- Brief:
Please copy, exactly as they appear below, the lines from the one containing "last_seen : float;" through the one containing "(** [time.monotonic]. *)".

- Data in this exercise:
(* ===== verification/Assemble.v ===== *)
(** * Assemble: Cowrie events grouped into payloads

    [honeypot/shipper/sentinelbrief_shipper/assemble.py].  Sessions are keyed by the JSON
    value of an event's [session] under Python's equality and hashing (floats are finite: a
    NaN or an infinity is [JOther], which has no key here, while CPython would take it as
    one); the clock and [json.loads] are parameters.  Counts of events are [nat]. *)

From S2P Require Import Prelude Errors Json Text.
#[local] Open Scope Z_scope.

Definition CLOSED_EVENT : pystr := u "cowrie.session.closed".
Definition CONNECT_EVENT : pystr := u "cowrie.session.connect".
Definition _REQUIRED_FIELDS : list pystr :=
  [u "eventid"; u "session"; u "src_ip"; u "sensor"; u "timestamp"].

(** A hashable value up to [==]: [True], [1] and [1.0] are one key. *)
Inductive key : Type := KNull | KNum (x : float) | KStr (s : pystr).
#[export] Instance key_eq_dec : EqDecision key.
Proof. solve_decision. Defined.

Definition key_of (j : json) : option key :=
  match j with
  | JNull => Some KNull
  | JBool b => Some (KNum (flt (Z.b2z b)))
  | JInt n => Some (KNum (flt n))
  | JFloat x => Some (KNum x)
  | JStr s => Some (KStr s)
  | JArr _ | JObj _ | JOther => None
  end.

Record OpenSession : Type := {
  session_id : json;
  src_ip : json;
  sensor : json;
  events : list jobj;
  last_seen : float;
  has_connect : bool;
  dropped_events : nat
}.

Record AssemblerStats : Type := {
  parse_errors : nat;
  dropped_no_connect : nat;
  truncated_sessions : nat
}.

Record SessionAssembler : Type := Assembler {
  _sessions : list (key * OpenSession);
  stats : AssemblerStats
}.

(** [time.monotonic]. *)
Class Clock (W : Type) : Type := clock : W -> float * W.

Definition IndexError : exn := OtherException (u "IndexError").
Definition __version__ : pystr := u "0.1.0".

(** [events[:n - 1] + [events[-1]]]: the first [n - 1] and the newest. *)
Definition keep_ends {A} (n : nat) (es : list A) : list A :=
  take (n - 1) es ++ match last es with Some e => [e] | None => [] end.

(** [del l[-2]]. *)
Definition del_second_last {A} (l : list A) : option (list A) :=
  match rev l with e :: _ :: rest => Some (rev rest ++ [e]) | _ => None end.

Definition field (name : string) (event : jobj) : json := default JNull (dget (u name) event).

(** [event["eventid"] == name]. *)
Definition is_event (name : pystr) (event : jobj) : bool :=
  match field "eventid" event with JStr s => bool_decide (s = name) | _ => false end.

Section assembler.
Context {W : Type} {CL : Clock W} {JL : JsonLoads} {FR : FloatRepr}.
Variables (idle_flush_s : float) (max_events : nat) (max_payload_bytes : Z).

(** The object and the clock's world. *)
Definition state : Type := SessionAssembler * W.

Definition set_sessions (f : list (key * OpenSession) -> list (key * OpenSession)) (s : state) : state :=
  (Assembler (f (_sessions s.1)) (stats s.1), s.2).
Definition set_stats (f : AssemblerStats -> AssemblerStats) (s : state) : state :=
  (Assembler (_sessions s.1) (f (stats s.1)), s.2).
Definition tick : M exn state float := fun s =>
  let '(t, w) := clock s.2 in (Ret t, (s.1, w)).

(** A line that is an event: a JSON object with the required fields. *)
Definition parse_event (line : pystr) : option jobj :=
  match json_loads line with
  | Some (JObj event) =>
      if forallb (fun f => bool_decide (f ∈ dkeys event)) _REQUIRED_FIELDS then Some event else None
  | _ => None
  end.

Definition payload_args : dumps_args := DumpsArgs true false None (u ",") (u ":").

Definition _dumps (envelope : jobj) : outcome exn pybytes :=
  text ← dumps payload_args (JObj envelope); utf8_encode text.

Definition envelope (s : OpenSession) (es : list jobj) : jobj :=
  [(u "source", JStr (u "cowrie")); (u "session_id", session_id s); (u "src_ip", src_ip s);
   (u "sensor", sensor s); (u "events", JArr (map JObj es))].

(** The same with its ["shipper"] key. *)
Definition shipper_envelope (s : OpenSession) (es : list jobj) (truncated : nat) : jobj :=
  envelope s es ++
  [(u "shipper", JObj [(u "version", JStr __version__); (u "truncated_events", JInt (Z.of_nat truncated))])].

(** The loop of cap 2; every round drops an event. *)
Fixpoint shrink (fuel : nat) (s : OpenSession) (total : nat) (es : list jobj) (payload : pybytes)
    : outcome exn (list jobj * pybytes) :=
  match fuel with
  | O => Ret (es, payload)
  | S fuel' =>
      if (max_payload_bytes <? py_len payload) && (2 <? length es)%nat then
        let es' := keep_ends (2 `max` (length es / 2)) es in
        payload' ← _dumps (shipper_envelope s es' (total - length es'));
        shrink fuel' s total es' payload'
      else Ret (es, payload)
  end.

* * *

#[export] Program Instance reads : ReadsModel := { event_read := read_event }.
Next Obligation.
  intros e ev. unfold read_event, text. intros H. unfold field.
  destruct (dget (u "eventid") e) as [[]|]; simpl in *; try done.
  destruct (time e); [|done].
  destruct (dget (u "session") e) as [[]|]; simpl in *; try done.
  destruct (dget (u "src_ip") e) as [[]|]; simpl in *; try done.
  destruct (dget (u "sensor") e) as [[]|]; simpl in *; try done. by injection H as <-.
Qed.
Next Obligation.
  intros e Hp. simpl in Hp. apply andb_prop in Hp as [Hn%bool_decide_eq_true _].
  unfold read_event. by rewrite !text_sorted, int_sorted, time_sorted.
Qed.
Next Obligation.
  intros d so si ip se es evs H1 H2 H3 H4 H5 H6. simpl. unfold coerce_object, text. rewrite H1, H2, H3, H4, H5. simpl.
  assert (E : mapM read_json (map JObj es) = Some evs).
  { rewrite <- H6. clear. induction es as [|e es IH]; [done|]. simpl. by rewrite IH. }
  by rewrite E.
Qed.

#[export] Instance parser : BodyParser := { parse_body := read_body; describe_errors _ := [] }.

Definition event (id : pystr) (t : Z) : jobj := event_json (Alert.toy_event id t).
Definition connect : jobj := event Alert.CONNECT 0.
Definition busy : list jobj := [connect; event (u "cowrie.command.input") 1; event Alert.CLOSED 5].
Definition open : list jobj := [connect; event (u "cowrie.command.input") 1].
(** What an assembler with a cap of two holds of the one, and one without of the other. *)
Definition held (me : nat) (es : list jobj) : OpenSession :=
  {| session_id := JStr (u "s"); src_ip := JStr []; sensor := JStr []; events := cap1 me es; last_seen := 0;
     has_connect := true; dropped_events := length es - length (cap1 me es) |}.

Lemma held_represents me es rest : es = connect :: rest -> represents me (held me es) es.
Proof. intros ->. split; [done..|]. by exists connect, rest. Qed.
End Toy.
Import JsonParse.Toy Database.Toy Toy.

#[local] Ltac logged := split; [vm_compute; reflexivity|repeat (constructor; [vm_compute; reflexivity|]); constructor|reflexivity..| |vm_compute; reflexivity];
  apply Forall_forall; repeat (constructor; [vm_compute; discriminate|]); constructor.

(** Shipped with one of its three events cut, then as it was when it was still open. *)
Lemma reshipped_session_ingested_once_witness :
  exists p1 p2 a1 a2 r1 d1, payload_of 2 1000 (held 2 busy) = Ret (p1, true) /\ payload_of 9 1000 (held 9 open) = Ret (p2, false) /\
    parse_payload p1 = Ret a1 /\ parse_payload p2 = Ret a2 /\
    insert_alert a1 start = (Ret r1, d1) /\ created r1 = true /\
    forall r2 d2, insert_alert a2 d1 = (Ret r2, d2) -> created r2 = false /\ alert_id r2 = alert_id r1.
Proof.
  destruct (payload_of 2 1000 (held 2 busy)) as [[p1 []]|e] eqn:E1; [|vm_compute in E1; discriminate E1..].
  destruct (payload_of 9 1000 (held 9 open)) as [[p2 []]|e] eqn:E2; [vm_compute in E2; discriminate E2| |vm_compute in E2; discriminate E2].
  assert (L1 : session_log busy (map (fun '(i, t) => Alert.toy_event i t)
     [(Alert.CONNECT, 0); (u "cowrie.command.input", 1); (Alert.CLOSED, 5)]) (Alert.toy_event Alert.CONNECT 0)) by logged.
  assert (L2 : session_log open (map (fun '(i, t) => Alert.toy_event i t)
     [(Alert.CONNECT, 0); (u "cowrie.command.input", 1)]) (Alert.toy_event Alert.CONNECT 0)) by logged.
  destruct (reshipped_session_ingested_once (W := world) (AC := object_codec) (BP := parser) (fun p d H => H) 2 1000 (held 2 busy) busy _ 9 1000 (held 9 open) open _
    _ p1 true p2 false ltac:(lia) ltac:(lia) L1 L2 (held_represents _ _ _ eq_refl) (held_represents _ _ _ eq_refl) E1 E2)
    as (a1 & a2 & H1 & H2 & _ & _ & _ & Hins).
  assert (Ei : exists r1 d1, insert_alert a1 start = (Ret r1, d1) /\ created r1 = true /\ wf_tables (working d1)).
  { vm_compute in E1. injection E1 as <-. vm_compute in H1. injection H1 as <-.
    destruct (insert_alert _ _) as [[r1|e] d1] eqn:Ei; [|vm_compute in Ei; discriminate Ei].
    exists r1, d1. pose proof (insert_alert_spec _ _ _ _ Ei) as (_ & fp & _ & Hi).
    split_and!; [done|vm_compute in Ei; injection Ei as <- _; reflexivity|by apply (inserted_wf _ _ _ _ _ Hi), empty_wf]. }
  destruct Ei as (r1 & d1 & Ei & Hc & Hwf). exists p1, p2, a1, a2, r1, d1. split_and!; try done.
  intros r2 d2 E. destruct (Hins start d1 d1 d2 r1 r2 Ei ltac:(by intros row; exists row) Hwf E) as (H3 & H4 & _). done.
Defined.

--

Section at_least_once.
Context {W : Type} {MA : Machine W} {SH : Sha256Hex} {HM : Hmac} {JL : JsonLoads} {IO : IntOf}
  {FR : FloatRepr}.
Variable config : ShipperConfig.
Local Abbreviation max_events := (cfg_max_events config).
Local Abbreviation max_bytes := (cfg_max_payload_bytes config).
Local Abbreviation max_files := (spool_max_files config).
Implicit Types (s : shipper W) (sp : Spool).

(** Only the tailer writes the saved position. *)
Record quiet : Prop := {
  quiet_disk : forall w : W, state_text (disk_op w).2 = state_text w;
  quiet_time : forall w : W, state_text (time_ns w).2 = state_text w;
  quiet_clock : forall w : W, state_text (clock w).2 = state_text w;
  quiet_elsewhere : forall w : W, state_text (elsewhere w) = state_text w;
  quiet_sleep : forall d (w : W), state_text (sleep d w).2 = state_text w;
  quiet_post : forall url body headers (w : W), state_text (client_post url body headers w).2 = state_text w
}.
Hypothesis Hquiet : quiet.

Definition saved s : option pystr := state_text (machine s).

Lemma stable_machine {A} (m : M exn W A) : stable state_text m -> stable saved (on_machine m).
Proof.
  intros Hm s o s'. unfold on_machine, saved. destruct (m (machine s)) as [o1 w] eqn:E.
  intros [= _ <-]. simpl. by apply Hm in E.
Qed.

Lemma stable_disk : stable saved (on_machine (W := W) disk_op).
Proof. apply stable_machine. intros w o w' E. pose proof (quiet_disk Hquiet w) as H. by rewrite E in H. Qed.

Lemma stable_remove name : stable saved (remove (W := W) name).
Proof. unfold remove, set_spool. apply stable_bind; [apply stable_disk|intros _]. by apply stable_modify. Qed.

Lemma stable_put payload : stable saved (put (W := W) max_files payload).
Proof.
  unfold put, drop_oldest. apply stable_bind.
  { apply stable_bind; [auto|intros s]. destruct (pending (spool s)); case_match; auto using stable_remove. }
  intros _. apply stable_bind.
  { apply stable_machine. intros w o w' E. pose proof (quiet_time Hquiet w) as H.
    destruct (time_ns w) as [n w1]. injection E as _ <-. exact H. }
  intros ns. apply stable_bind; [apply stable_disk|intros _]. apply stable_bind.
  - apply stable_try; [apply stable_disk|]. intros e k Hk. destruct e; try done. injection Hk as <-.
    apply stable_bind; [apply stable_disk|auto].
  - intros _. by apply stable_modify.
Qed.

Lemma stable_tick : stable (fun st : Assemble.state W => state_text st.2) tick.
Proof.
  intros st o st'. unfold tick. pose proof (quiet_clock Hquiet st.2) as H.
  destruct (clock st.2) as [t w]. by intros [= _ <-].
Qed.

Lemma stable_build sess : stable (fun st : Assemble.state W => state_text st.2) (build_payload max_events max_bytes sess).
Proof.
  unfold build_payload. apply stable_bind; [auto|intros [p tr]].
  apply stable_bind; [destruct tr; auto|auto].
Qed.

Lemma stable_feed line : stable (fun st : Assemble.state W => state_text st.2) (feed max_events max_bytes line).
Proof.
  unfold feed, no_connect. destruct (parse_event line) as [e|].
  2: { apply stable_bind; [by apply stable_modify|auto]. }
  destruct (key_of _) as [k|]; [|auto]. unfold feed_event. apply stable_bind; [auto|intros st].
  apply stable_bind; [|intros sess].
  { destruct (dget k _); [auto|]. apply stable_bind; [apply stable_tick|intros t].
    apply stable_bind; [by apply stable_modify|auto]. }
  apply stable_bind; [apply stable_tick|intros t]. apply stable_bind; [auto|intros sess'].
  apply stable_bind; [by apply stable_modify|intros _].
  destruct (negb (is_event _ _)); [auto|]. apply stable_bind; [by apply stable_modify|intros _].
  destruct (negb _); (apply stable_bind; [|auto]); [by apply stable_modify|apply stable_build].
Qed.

- Answer for the task:
  last_seen : float;
  has_connect : bool;
  dropped_events : nat
}.

Record AssemblerStats : Type := {
  parse_errors : nat;
  dropped_no_connect : nat;
  truncated_sessions : nat
}.

Record SessionAssembler : Type := Assembler {
  _sessions : list (key * OpenSession);
  stats : AssemblerStats
}.

(** [time.monotonic]. *)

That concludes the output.